Kirana 11 started with $3 million from Chong’s personal savings. They have not received VC funding yet, but Chong says they will need $1.5 million by the end of this year and $11 million next year.
Kirana11 aims to take a big bite out of a pie in a market which has seen few successes. Gurgaon-based Peppertap and Mumbai-based LocalBanya shut shop within two years of launch, whereas Flipkart’s grocery experiment was shut down early in 2016. In fact, the ten-year-old unicorn is preparing to re-enter the segment this year, while its rival Amazon has already established itself.
BigBasket – which remains the undisputed market leader, with 85 percent market share (according to a Goldman Sachs report) - is in talks with Paytm and Alibaba to raise funds. Interestingly, all the successful ones follow inventory based model.
However, according to the KPMG report, retailers will prefer operating in omni-channel rather than single channel. Chong believes that in ten years, only modernised grocery stores and large scale supermarkets will survive because big brands are keen on entering India. “Tier II cities will also follow, as modernisation and urbanisation are happening fast in India,” he states.

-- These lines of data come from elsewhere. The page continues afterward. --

(** * Mirror_Profile: the Markdown to Google Docs request compiler

    Shallow embedding of [markdown_to_docs_requests]
    (src/google_docs_integration.py, lines 17-190) and the properties the
    specification states about the batch it returns.

    Conventions of the embedding.
    - Python [int] is [Z]; Python [str] is [string], one character per code
      point, so [len] is [String.length] (ASCII documents).
    - A [dict] request is a constructor of [request] carrying the values
      stored under its keys.
    - [list.append] is [++ [x]]: lists stay in emission order.
    - A raised exception ([IndexError], [ValueError]) is [None].
    - [md.parse] belongs to the markdown-it library, not to this repository:
      it is a section variable, and the token streams of concrete documents
      are stated as hypotheses on it. *)

From Stdlib Require Import ZArith List String Ascii Bool Lia.
Import ListNotations.

Open Scope string_scope.
Open Scope list_scope.
Open Scope Z_scope.

(** ** Data model *)

(** A markdown-it token: the four attributes the compiler reads. *)
#[warnings="-register-all"]
Inductive Token : Type := mkToken {
  type : string;
  tag : string;
  content : string;
  children : option (list Token)
}.

(** The [textStyle] dict: a field is [true] when its key was set to [True]. *)
Record textStyle : Type := mkTextStyle {
  bold : bool;
  italic : bool
}.
(** * Route discovery, set grouping, path versioning and orchestration guards
    of the Metashape M3M automation scripts

    A shallow embedding of the repository's own logic: the folder-name and
    file-name grammars, the glob tiers of the image classifiers, the
    multispectral set grouper, the project path versioner, the merge
    validation, the project-save wrapper and the argument defaulting of the
    multi-route entry points.  The photogrammetry engine and the operating
    system are external collaborators: the engine appears as a record of
    operations that may raise, the file system as the data the scripts read
    from it.

    Conventions.
    - Python [str] values are [string]; file and folder names are taken to be
      ASCII (the regular expressions' [\d] and [\w] and [str.upper] are
      modelled on ASCII characters only).
    - A Python call that may raise returns an [outcome].
    - A [dict] whose iteration order matters is an insertion-ordered
      association list ([PyDict]). *)

From Stdlib Require Import Ascii String.
From stdpp Require Import gmap strings list pretty sorting.

Local Open Scope string_scope.
Local Open Scope list_scope.
Local Open Scope nat_scope.

(* ===================================================================== *)
(** * Part I: the embedding *)
(* ===================================================================== *)

(** ** Python values shared by all scripts *)

Module Py.

(** Exceptions the modelled code can see. *)
Inductive exn :=
| NotADirectoryError (path : string)
| FileNotFoundError (msg : string)
| RuntimeError (msg : string)
| EngineError (msg : string).

(** Result of a call that may raise. *)
Inductive outcome (A : Type) :=
| Return (a : A)
| Raise (e : exn).
Arguments Return {A} a.
Arguments Raise {A} e.

Definition code (c : ascii) : nat := nat_of_ascii c.

Definition is_digit (c : ascii) : bool :=
  (48 <=? code c)%nat && (code c <=? 57)%nat.
Definition is_upper (c : ascii) : bool :=
  (65 <=? code c)%nat && (code c <=? 90)%nat.
Definition is_lower (c : ascii) : bool :=
  (97 <=? code c)%nat && (code c <=? 122)%nat.
(** [\w] on ASCII: letters, digits and the underscore. *)
Definition is_word (c : ascii) : bool :=
  is_digit c || is_upper c || is_lower c || (code c =? 95)%nat.

Definition upper_char (c : ascii) : ascii :=
  if is_lower c then ascii_of_nat (code c - 32) else c.
Definition lower_char (c : ascii) : ascii :=
  if is_upper c then ascii_of_nat (code c + 32) else c.

Fixpoint map_string (f : ascii -> ascii) (s : string) : string :=
  match s with
  | EmptyString => EmptyString
  | String c s' => String (f c) (map_string f s')
  end.

(** [str.upper] and [str.lower]. *)
Definition upper : string -> string := map_string upper_char.
Definition lower : string -> string := map_string lower_char.

Fixpoint forallb_string (p : ascii -> bool) (s : string) : bool :=
  match s with
  | EmptyString => true
  | String c s' => p c && forallb_string p s'
  end.

Definition char_eqb (a b : ascii) : bool := (code a =? code b)%nat.

(** [s.startswith(p)], returning the rest of [s] after the prefix. *)
Fixpoint strip_prefix (p s : string) : option string :=
  match p, s with
  | EmptyString, _ => Some s
  | String a p', String b s' => if char_eqb a b then strip_prefix p' s' else None
  | String _ _, EmptyString => None
  end.

Definition startswith (s p : string) : bool :=
  match strip_prefix p s with Some _ => true | None => false end.

(** Same, ignoring ASCII case (a literal under [re.IGNORECASE]). *)
Fixpoint strip_prefix_ci (p s : string) : option string :=
  match p, s with
  | EmptyString, _ => Some s
  | String a p', String b s' =>
      if char_eqb (lower_char a) (lower_char b) then strip_prefix_ci p' s' else None
  | String _ _, EmptyString => None
  end.

(** The longest prefix of [s] whose characters satisfy [p], and the rest:
    what a greedy [\d+] or [\w+] consumes before any backtracking. *)
Fixpoint span (p : ascii -> bool) (s : string) : string * string :=
  match s with
  | EmptyString => (EmptyString, EmptyString)
  | String c s' =>
      if p c then let '(a, b) := span p s' in (String c a, b)
      else (EmptyString, s)
  end.

(** [p in s] for strings: substring test. *)
Fixpoint contains (s p : string) : bool :=
  startswith s p ||
  match s with
  | EmptyString => false
  | String _ s' => contains s' p
  end.
(** * BilibiliAutoCC: the auto-reply engine

    A shallow embedding of
    - [src/bilibili_gui/utils/database.py]  (class [AutoReplyDatabase]) and
    - [src/bilibili_gui/core/message_manager.py] (class [MessageManager]):
      [load_account_config], [_update_today_count], [match_auto_reply],
      [_generate_message_id] and the polling loop [_auto_reply_worker].

    Conventions of the embedding.
    - A Python [str] is a [string]; a character is a code point below 256.
    - A JSON value read from the remote service is a [pyval]; a message is
      the Python [dict] the service returned, a [gmap string pyval].
    - The two guard sets are [gset string]; the order in which Python
      enumerates a set is a component of the runtime ([set_iter]).
    - Library calls whose result the program cannot compute by itself
      ([re], [difflib], [hashlib], [json]) are fields of [PyRuntime].
    - The worker runs in a monad with state (the [MessageManager] object),
      an output trace of [event]s and Python exceptions.
    - Console and GUI logging ([_log_with_management]) is left out: it only
      touches [log_count] and [last_log_clear], which nothing else reads.
      Where building a log line can raise (a timestamp that is no number
      or that [time.localtime] refuses, a content that cannot be sliced)
      the exception is kept.
    - A Python [int] is unbounded, a [Z].  Where the outside refuses the
      large ones the refusal is part of the model: SQLite's 64-bit
      INTEGER ([in_int64]), [time.localtime] and [time.sleep] (fields of
      [PyRuntime]), the conversion to a float
      ([float_of_int_overflows]).
    - A Python [float] (a time in seconds) is a rational number, a [Q]:
      the rounding of the floating-point operations is not modelled. *)

From Stdlib Require Import ZArith QArith String Ascii Sorting.Sorted Permutation Lia.
From stdpp Require Import gmap strings list sets pretty sorting.

Close Scope Q_scope.
Open Scope string_scope.
Open Scope list_scope.

(* ================================================================== *)
(** * Part I: definitions *)
(* ================================================================== *)

(** ** Python values and exceptions *)

Inductive pyval : Type :=
| PInt (n : Z)
| PStr (s : string)
| PNone.

Inductive exn : Type :=
| AttributeError (name : string)
| TypeError
| ValueError
| OverflowError
| OSError
| ReError.

#[global] Instance pyval_eq_dec : EqDecision pyval.
Proof. solve_decision. Defined.

#[global] Instance exn_eq_dec : EqDecision exn.
Proof. solve_decision. Defined.

(** [str(v)], as used by f-strings. *)
Definition py_str (v : pyval) : string :=
  match v with
  | PInt n => pretty n
  | PStr s => s
  | PNone => "None"
  end.

(** Truthiness: [not v] is [negb (py_truthy v)]. *)
Definition py_truthy (v : pyval) : bool :=
  match v with
  | PInt n => negb (n =? 0)%Z
  | PStr s => negb (s =? "")
  | PNone => false
  end.

(** [d.get(k, default)] *)
Definition dict_get (d : gmap string pyval) (k : string) (dflt : pyval) : pyval :=
  default dflt (d !! k).

(** ** Python string methods *)

Definition is_space (c : ascii) : bool :=
  let n := N_of_ascii c in
  ((9 <=? n) && (n <=? 13) || (28 <=? n) && (n <=? 32) || (n =? 133) || (n =? 160))%N.

Definition lower_char (c : ascii) : ascii :=
  let n := N_of_ascii c in
  if ((65 <=? n) && (n <=? 90) || (192 <=? n) && (n <=? 222) && negb (n =? 215))%N
  then ascii_of_N (n + 32) else c.

Fixpoint py_lower (s : string) : string :=
  match s with
  | EmptyString => EmptyString
  | String c s' => String (lower_char c) (py_lower s')
  end.

Fixpoint py_lstrip (s : string) : string :=
  match s with
  | EmptyString => EmptyString
  | String c s' => if is_space c then py_lstrip s' else s
  end.

Fixpoint string_rev_onto (s acc : string) : string :=
  match s with
  | EmptyString => acc
  | String c s' => string_rev_onto s' (String c acc)
  end.

Definition string_rev (s : string) : string := string_rev_onto s EmptyString.

Definition py_rstrip (s : string) : string := string_rev (py_lstrip (string_rev s)).

Definition py_strip (s : string) : string := py_rstrip (py_lstrip s).

Fixpoint py_startswith (text kw : string) : bool :=
  match kw, text with
  | EmptyString, _ => true
  | String _ _, EmptyString => false
  | String a kw', String b text' => Ascii.eqb a b && py_startswith text' kw'
  end.

Definition py_endswith (text kw : string) : bool :=
  py_startswith (string_rev text) (string_rev kw).

(** [kw in text] *)
Fixpoint py_in (kw text : string) : bool :=
  py_startswith text kw ||
  match text with
  | EmptyString => false
  | String _ text' => py_in kw text'
  end.

(** [s.split()]: the maximal runs of non-blank characters. *)
Fixpoint py_split_go (s : string) (cur : string) : list string :=
  match s with
  | EmptyString => if cur =? "" then [] else [string_rev cur]
  | String c s' =>
      if is_space c
      then (if cur =? "" then py_split_go s' "" else string_rev cur :: py_split_go s' "")
      else py_split_go s' (String c cur)
  end.

Definition py_split (s : string) : list string := py_split_go s "".

(** ** A stable sort

    [list.sort] is stable; the same insertion sort stands for the
    [ORDER BY] of SQLite, whose order among full ties is then the order of
    the rows in the table. *)

Section StableSort.
Context {A : Type} (leb : A → A → bool).

Fixpoint insert_sorted (x : A) (l : list A) : list A :=
  match l with
  | [] => [x]
  | y :: l' => if leb x y then x :: l else y :: insert_sorted x l'
  end.

Definition stable_sort (l : list A) : list A := foldr insert_sorted [] l.
End StableSort.

(** ** The persistence layer: [AutoReplyDatabase] (database.py) *)

(** A row of [auto_reply_rules]. *)
Record rule := {
  r_account_uid : string;
  r_id : Z;
  r_keyword : string;
  r_reply_content : string;
  r_match_type : string;
  r_case_sensitive : bool;
  r_enabled : bool;
  r_priority : Z;
  r_description : string;
  r_created_time : Q;
  r_updated_time : Q
}.

(** A row of [auto_reply_stats] ([UNIQUE(account_uid)]). *)
Record stats_row := {
  total_replies : Z;
  today_replies : Z;
  last_reply_time : Q;
  last_update_date : string
}.

(** A row of [account_configs] ([UNIQUE(account_uid)]). *)
Record config_row := {
  c_auto_reply_enabled : bool;
  c_reply_delay_min : Z;
  c_reply_delay_max : Z;
  c_daily_limit : Z;
  c_scan_interval : option Z;      (* the column added later may be NULL *)
  c_updated_time : Q
}.

(** A row of [auto_reply_logs]. *)
Record log_row := {
  l_account_uid : string;
  l_sender_uid : string;
  l_received_message : string;
  l_reply_message : string;
  l_keyword_matched : string;
  l_match_type : string;
  l_created_time : Q;
  l_session_type : Z
}.

(** The database file.  [db_ok = false] stands for any [sqlite3] failure:
    every method then takes its [except] branch. *)
Record AutoReplyDatabase := {
  db_ok : bool;
  rules_table : list rule;
  stats_table : gmap string stats_row;
  configs_table : gmap string config_row;
  logs_table : list log_row
}.

(** A Python [int] bound to a statement parameter must fit SQLite's
    64-bit INTEGER: otherwise [sqlite3] raises [OverflowError], before the
    statement runs, and the method takes its [except] branch. *)
Definition in_int64 (n : Z) : bool :=
  (-9223372036854775808 <=? n)%Z && (n <=? 9223372036854775807)%Z.

(** [float - int] converts the [int] to a double, rounding to nearest
    even, and raises [OverflowError] when the result would be 2^1024 or
    more in absolute value. *)
Definition float_of_int_overflows (n : Z) : bool :=
  (2 ^ 1024 - 2 ^ 970 <=? Z.abs n)%Z.

(** The methods the class defines (its [def]s, in order). *)
Definition AutoReplyDatabase_methods : list string :=
  [ "__init__"; "init_database"; "log_auto_reply"; "_update_stats";
    "save_auto_reply_rule"; "get_auto_reply_rules"; "delete_auto_reply_rule";
    "toggle_rule_status"; "save_account_config"; "get_account_config";
    "get_reply_logs"; "get_reply_stats"; "delete_old_logs"; "get_daily_stats";
    "get_keyword_stats" ].

(** [ORDER BY priority DESC, created_time ASC] *)
Definition sql_rule_order (r1 r2 : rule) : bool :=
  (r_priority r2 <? r_priority r1)%Z
  || ((r_priority r1 =? r_priority r2)%Z
      && Qle_bool (r_created_time r1) (r_created_time r2)).

Definition rule_selected (account_uid : string) (enabled_only : bool) (r : rule) : bool :=
  (r_account_uid r =? account_uid) && (negb enabled_only || r_enabled r).

Definition get_auto_reply_rules (db : AutoReplyDatabase) (account_uid : string)
    (enabled_only : bool) : list rule :=
  if db_ok db
  then stable_sort sql_rule_order
         (List.filter (rule_selected account_uid enabled_only) (rules_table db))
  else [].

By March 2018, Kirana11 aims to get 2000 orders per day (their pilot saw 372 per day). They claim that they are bigger than Amazon for grocery in Bengaluru. In Planet11’s long-term plan, grocery is only the beginning. In the future, Chong wants to bring other lifestyle categories- like fashion, kidswear, cosmetics etc.- as separate entities under Planet 11.
Kirana11 plans to expand to Mumbai and Hyderabad after building a stable business model in Bengaluru.